# GOAL OF THE EXERCISE
From the entries below, retype only the lines from the one with "Proof. vm_compute. split_and!;" through the one with "match r with", exactly as written.

########################################

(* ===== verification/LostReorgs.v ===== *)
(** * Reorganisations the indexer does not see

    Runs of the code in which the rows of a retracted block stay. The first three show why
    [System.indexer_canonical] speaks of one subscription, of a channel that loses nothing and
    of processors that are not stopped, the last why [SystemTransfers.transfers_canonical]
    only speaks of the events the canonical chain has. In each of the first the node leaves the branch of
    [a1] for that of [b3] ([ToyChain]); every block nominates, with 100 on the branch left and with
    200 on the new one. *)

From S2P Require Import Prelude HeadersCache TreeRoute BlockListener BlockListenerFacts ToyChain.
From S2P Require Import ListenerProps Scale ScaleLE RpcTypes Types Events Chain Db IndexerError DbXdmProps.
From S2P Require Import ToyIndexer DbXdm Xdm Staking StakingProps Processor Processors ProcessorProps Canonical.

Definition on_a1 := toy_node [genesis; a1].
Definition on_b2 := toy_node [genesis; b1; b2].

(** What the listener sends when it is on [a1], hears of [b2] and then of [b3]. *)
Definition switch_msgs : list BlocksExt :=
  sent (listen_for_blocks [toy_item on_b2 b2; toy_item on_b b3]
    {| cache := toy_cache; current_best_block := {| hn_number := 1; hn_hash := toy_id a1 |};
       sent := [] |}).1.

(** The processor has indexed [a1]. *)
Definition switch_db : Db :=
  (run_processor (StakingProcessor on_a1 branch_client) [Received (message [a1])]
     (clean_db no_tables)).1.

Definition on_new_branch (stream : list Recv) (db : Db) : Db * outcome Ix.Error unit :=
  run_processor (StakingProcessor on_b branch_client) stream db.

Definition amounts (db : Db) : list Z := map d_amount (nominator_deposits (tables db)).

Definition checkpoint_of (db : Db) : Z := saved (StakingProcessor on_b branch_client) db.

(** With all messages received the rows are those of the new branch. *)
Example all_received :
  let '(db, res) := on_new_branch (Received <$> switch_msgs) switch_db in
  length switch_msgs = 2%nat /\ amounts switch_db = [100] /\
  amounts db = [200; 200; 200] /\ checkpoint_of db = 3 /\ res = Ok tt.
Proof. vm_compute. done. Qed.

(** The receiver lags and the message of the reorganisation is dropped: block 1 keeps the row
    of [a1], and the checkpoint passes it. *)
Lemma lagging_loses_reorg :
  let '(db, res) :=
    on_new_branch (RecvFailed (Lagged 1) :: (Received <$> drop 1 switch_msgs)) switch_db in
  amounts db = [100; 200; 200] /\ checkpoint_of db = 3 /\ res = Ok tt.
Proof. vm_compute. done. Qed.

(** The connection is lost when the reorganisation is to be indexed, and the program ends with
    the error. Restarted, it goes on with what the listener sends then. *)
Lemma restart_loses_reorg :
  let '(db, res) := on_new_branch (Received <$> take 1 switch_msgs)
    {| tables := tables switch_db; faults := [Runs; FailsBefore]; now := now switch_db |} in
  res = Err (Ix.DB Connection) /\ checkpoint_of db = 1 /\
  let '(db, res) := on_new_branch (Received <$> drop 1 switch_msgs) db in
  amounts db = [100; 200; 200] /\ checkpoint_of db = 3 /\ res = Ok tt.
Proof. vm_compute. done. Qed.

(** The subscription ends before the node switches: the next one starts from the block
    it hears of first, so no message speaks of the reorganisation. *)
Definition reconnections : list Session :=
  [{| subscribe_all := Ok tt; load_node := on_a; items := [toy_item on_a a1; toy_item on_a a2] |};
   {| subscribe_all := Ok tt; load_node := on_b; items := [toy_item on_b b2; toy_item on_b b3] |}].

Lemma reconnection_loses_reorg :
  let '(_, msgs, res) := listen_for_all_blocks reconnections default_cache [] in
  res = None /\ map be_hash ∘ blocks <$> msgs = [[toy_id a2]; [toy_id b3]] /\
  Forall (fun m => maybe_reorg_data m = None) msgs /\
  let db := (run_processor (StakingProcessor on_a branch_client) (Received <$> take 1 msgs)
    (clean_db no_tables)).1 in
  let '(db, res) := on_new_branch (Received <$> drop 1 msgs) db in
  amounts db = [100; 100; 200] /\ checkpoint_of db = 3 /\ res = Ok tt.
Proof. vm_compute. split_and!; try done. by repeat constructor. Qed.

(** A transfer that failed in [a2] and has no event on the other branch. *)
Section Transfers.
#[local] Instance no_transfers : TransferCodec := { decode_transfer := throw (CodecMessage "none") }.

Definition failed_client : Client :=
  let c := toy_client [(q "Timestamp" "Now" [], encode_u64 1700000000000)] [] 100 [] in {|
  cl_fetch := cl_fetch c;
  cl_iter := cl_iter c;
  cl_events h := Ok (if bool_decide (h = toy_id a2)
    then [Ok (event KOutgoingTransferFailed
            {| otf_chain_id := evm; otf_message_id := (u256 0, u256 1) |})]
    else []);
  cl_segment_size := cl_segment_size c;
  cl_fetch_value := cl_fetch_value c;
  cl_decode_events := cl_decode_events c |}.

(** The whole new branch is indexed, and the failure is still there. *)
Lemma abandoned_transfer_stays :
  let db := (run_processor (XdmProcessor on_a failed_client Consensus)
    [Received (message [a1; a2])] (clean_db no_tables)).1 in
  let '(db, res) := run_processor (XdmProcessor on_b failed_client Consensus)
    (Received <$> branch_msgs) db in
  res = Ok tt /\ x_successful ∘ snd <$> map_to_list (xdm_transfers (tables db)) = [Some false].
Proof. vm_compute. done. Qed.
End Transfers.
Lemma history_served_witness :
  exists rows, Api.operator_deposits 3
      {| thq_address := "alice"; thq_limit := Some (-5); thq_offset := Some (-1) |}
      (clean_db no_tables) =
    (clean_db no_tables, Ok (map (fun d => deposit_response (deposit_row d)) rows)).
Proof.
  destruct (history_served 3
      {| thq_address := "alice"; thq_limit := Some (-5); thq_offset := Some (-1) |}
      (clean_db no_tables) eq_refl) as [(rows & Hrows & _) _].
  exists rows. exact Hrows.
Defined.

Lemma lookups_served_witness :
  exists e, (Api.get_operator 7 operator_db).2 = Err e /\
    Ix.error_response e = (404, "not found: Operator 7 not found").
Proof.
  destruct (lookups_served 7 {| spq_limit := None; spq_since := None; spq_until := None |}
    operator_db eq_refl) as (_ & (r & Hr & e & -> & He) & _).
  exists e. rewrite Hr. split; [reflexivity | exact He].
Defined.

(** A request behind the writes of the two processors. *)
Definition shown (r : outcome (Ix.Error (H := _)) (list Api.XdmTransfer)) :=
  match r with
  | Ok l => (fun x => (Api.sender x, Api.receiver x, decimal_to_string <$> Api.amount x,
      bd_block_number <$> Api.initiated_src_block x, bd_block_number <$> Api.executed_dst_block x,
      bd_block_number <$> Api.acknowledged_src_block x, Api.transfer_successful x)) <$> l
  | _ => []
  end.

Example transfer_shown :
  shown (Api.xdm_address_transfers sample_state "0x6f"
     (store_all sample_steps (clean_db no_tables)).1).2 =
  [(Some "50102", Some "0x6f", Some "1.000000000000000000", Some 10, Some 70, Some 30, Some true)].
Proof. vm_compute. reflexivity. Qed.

########################################

# RESPONSE TO THE TASK
Proof. vm_compute. split_and!; try done. by repeat constructor. Qed.

(** A transfer that failed in [a2] and has no event on the other branch. *)
Section Transfers.
#[local] Instance no_transfers : TransferCodec := { decode_transfer := throw (CodecMessage "none") }.

Definition failed_client : Client :=
  let c := toy_client [(q "Timestamp" "Now" [], encode_u64 1700000000000)] [] 100 [] in {|
  cl_fetch := cl_fetch c;
  cl_iter := cl_iter c;
  cl_events h := Ok (if bool_decide (h = toy_id a2)
    then [Ok (event KOutgoingTransferFailed
            {| otf_chain_id := evm; otf_message_id := (u256 0, u256 1) |})]
    else []);
  cl_segment_size := cl_segment_size c;
  cl_fetch_value := cl_fetch_value c;
  cl_decode_events := cl_decode_events c |}.

(** The whole new branch is indexed, and the failure is still there. *)
Lemma abandoned_transfer_stays :
  let db := (run_processor (XdmProcessor on_a failed_client Consensus)
    [Received (message [a1; a2])] (clean_db no_tables)).1 in
  let '(db, res) := run_processor (XdmProcessor on_b failed_client Consensus)
    (Received <$> branch_msgs) db in
  res = Ok tt /\ x_successful ∘ snd <$> map_to_list (xdm_transfers (tables db)) = [Some false].
Proof. vm_compute. done. Qed.
End Transfers.
Lemma history_served_witness :
  exists rows, Api.operator_deposits 3
      {| thq_address := "alice"; thq_limit := Some (-5); thq_offset := Some (-1) |}
      (clean_db no_tables) =
    (clean_db no_tables, Ok (map (fun d => deposit_response (deposit_row d)) rows)).
Proof.
  destruct (history_served 3
      {| thq_address := "alice"; thq_limit := Some (-5); thq_offset := Some (-1) |}
      (clean_db no_tables) eq_refl) as [(rows & Hrows & _) _].
  exists rows. exact Hrows.
Defined.

Lemma lookups_served_witness :
  exists e, (Api.get_operator 7 operator_db).2 = Err e /\
    Ix.error_response e = (404, "not found: Operator 7 not found").
Proof.
  destruct (lookups_served 7 {| spq_limit := None; spq_since := None; spq_until := None |}
    operator_db eq_refl) as (_ & (r & Hr & e & -> & He) & _).
  exists e. rewrite Hr. split; [reflexivity | exact He].
Defined.

(** A request behind the writes of the two processors. *)
Definition shown (r : outcome (Ix.Error (H := _)) (list Api.XdmTransfer)) :=
  match r with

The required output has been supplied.